● **What is needed**: Would you please return the lines of the entries below starting at the line that has "false → x ≠ y." and ending at the line that has "Lemma record_new t", both included, exactly as they are?

● **Records for this task**:
(* ===== verification/JobsFacts.v ===== *)
(** * Runs of a job

    What the operations of [Jobs.v] do to the state of the job and to the logical
    tick of its simulation, whatever the domain, the sinks and the store do. *)
From S2P Require Import Prelude Encoding EncodingFacts Records Memory MemoryFacts Warehouse Sinks SinksFacts Boundary Jobs.
From Stdlib Require Import Ascii.
From stdpp Require Import pretty.
Open Scope string_scope.
Open Scope Z_scope.

(** ** Deliveries leave the jobs alone *)

Definition jobs_and_positions (s : state) := (st_job_states s, st_simulation_positions s).

Section deliveries.
Context {V : Type}.
Implicit Types (v : gmap string SimulationJobState * gmap string SimulationPosition).

Definition frame_body v {A} (body : uprog A) : Prop := keeps (λ u, jobs_and_positions (uow_working u) = v) body.
Definition frame v {A} (m : prog (persistence * V) A) : Prop := keeps (λ pw, jobs_and_positions (mp_state pw.1) = v) m.

Lemma frame_ptx v {A} (body : uprog A) : frame_body v body → frame v (ptx body).
Proof.
  intros Hb pw Hv. destruct (ptx body pw) as [r pw'] eqn:E. apply ptx_inv in E as [(e & _ & ->)|(a & u & Eb & _ & ->)]; [done|].
  specialize (Hb (begin_uow (mp_state pw.1)) Hv). by rewrite Eb in Hb.
Qed.

Lemma frame_attempt v {A} (m : prog V A) : frame v (attempt (on_warehouse m)).
Proof. intros pw Hv. unfold attempt, on_warehouse, focus. by destruct (m pw.2). Qed.

Lemma frame_write v (f : state → state) table k :
  (∀ s, jobs_and_positions (f s) = jobs_and_positions s) → frame_body v (write f table k).
Proof. intros Hf u Hv. cbn. by rewrite Hf. Qed.
End deliveries.

#[export] Hint Resolve frame_ptx frame_attempt frame_write : keeps.

Ltac frame_step := first
  [ apply keeps_bind; [|intros ?] | apply keeps_ret | apply keeps_raise | apply keeps_lift | apply keeps_raise_if | apply keeps_gets
  | apply keeps_if | apply keeps_option; [intros ?|] | apply frame_ptx; unfold frame_body | apply frame_attempt
  | apply frame_write; done | apply keeps_sum_each; intros ? | case_match ].

Lemma frame_flush {Wh} `{!DomainWarehouse Wh} v : frame (V:=Wh) v flush.
Proof.
  unfold flush, outbox_pending, preads, deliver, record_failure, delete_domain_delivery, save_domain_delivery, get_domain_delivery.
  unfold frame. repeat frame_step.
Qed.

Lemma frame_flush_sink {Sk} `{!AnalyticalSink Sk, !Uuid5} nm st v : frame (V:=Sk) v (flush_sink nm st).
Proof.
  unfold flush_sink, prepare, deliver_batch, pending, preads, prepare_body, _record_failed_delivery, failed_body, complete_body,
    settle_checkpoint, get_sink_delivery, get_sink_checkpoint, save_sink_delivery, save_sink_checkpoint, delete_sink_delivery.
  unfold frame. repeat frame_step.
Qed.

(** ** Guards *)

Lemma eqb_of_eq {A} `{EqDecision A} (x y : A) : eqb_of x y = true → x = y.
Proof. apply eqb_of_true. Qed.
Lemma eqb_of_ne {A} `{EqDecision A} (x y : A) : eqb_of x y = false → x ≠ y.
Proof. apply eqb_of_false. Qed.

Lemma state_new st st' : SimulationJobState_new st = Ok st' → st' = st.
Proof. unfold SimulationJobState_new, _require_non_negative. intros E. symmetry in E. repeat (apply res_bind_inv in E as (?&?&E)). by injection E. Qed.
Lemma record_new t t' : CompletedJobTrigger_new t = Ok t' → t' = t.
Proof. unfold CompletedJobTrigger_new. intros E. symmetry in E. repeat (apply res_bind_inv in E as (?&?&E)). by injection E. Qed.

(** The guards of a body, as they were tested. *)
Ltac guards := repeat match goal with
  | H : negb _ = false |- _ => apply negb_false_iff in H
  | H : negb _ = true |- _ => apply negb_true_iff in H
  | H : eqb_of _ _ = true |- _ => apply eqb_of_eq in H
  | H : eqb_of _ _ = false |- _ => apply eqb_of_ne in H
  | H : bool_decide _ = true |- _ => apply bool_decide_eq_true_1 in H
  | H : bool_decide _ = false |- _ => apply bool_decide_eq_false_1 in H
  | H : _ && _ = true |- _ => apply andb_true_iff in H as [? ?]
  | H : _ || _ = false |- _ => apply orb_false_iff in H as [? ?]
  | H : (_ <? _) = true |- _ => apply Z.ltb_lt in H
  | H : (_ <? _) = false |- _ => apply Z.ltb_ge in H
  | H : (_ <=? _) = true |- _ => apply Z.leb_le in H
  | H : (_ <=? _) = false |- _ => apply Z.leb_gt in H
  | H : SimulationJobState_new _ = Ok _ |- _ => apply state_new in H
  | H : CompletedJobTrigger_new _ = Ok _ |- _ => apply record_new in H
  | H : Ok _ = SimulationJobState_new _ |- _ => symmetry in H; apply state_new in H
  | H : Ok _ = CompletedJobTrigger_new _ |- _ => symmetry in H; apply record_new in H
  end; subst.

(** ** Identities *)

Lemma child_inj t k k' : _expected_batch_child t k = _expected_batch_child t k' → k = k'.
Proof.
  unfold _expected_batch_child. intros E. apply (inj (String.append t)), (inj (String.append ":tick:")), (inj pretty) in E. lia.
Qed.

Lemma child_nonempty t k : is_empty (_expected_batch_child t k) = false.
Proof. unfold _expected_batch_child, is_empty. by destruct t. Qed.

(** *** Occurrences of a schedule *)

Fixpoint no_plus (s : string) : bool :=
  match s with "" => true | String c s => negb (Ascii.eqb c "+"%char) && no_plus s end.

● **Result for this task**:
Lemma eqb_of_ne {A} `{EqDecision A} (x y : A) : eqb_of x y = false → x ≠ y.
Proof. apply eqb_of_false. Qed.

Lemma state_new st st' : SimulationJobState_new st = Ok st' → st' = st.
Proof. unfold SimulationJobState_new, _require_non_negative. intros E. symmetry in E. repeat (apply res_bind_inv in E as (?&?&E)). by injection E. Qed.
Lemma record_new t t' : CompletedJobTrigger_new t = Ok t' → t' = t.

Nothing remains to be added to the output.